◆ Brief
From the data underneath, reproduce exactly the stretch that begins at the line with "- [<itemID> is" and ends after the line with "Definition char_eq_i (a".

Dataset records Start Marker

(** * A todo list kept as one file per item: [scripts/todos.js]

    The script registers three chat commands with its host framework.
    Each command starts one file-system call of Node's [fs] module and
    answers the user from the callback of that call:

    - [show my todo list]          : [fs.readdir], then one [fs.readFile] per entry;
    - [add <item> to my todo list] : [fs.writeFile] to a file named by [uuid.v4];
    - [<itemID> is done]           : [fs.unlink].

    The development has these layers.

    - [Regex]: the pattern [/([0-9a-f\-]{36}) is done$/i] of the third
      command, run as the regular expression engine runs it.
    - [Path]: [path.join] of Node on a POSIX host.
    - [Fs]: the file-system calls the script relies on.  They belong to
      the host and are modelled on a finite map from paths to nodes, with
      an oracle that can make any call fail; a write that fails after
      its file was opened leaves what was written so far.
    - [Todos]: the handlers of the script, written as the source writes
      them: a handler issues requests that carry their callback, and an
      event loop completes pending requests in an order chosen by a
      schedule.
    - [Commands]: the patterns of the other two commands and the way a
      message is offered to the three listeners.
    - [Boot]: the check, at the start of [module.exports], that the
      storage directory exists.

    Strings are sequences of 8-bit code units. *)

From Stdlib Require Import Ascii String List NArith Bool Lia.
From stdpp Require Import base option list gmap strings fin_maps.

Local Open Scope string_scope.

(** ** Characters and strings *)

Definition code (c : ascii) : N := N_of_ascii c.

Definition in_range (lo hi : N) (c : ascii) : bool :=
  (lo <=? code c)%N && (code c <=? hi)%N.

Fixpoint all_chars (p : ascii -> bool) (s : string) : bool :=
  match s with
  | EmptyString => true
  | String c s' => p c && all_chars p s'
  end.

Fixpoint has_char (c : ascii) (s : string) : bool :=
  match s with
  | EmptyString => false
  | String d s' => Ascii.eqb c d || has_char c s'
  end.

Module Regex.

(** Case folding of the [i] flag.  The engine compares the upper-case
    forms of the pattern character and of the input character; a
    character outside ASCII never folds onto an ASCII one, so on the
    characters of this pattern only the letters [a]-[z] move. *)
Definition canonicalize (c : ascii) : ascii :=
  if in_range 97 122 c then ascii_of_N (code c - 32) else c.

Definition char_eq_i (a c : ascii) : bool :=
  Ascii.eqb (canonicalize a) (canonicalize c).

(** The members of the class [[0-9a-f\-]], ranges written out. *)
Definition id_class : list ascii := list_ascii_of_string "0123456789abcdef-".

Dataset records End Marker

◆ Solution for this problem
    - [<itemID> is done]           : [fs.unlink].

    The development has these layers.

    - [Regex]: the pattern [/([0-9a-f\-]{36}) is done$/i] of the third
      command, run as the regular expression engine runs it.
    - [Path]: [path.join] of Node on a POSIX host.
    - [Fs]: the file-system calls the script relies on.  They belong to
      the host and are modelled on a finite map from paths to nodes, with
      an oracle that can make any call fail; a write that fails after
      its file was opened leaves what was written so far.
    - [Todos]: the handlers of the script, written as the source writes
      them: a handler issues requests that carry their callback, and an
      event loop completes pending requests in an order chosen by a
      schedule.
    - [Commands]: the patterns of the other two commands and the way a
      message is offered to the three listeners.
    - [Boot]: the check, at the start of [module.exports], that the
      storage directory exists.

    Strings are sequences of 8-bit code units. *)

From Stdlib Require Import Ascii String List NArith Bool Lia.
From stdpp Require Import base option list gmap strings fin_maps.

Local Open Scope string_scope.

(** ** Characters and strings *)

Definition code (c : ascii) : N := N_of_ascii c.

Definition in_range (lo hi : N) (c : ascii) : bool :=
  (lo <=? code c)%N && (code c <=? hi)%N.

Fixpoint all_chars (p : ascii -> bool) (s : string) : bool :=
  match s with
  | EmptyString => true
  | String c s' => p c && all_chars p s'
  end.

Fixpoint has_char (c : ascii) (s : string) : bool :=
  match s with
  | EmptyString => false
  | String d s' => Ascii.eqb c d || has_char c s'
  end.

Module Regex.

(** Case folding of the [i] flag.  The engine compares the upper-case
    forms of the pattern character and of the input character; a
    character outside ASCII never folds onto an ASCII one, so on the
    characters of this pattern only the letters [a]-[z] move. *)
Definition canonicalize (c : ascii) : ascii :=
  if in_range 97 122 c then ascii_of_N (code c - 32) else c.

Definition char_eq_i (a c : ascii) : bool :=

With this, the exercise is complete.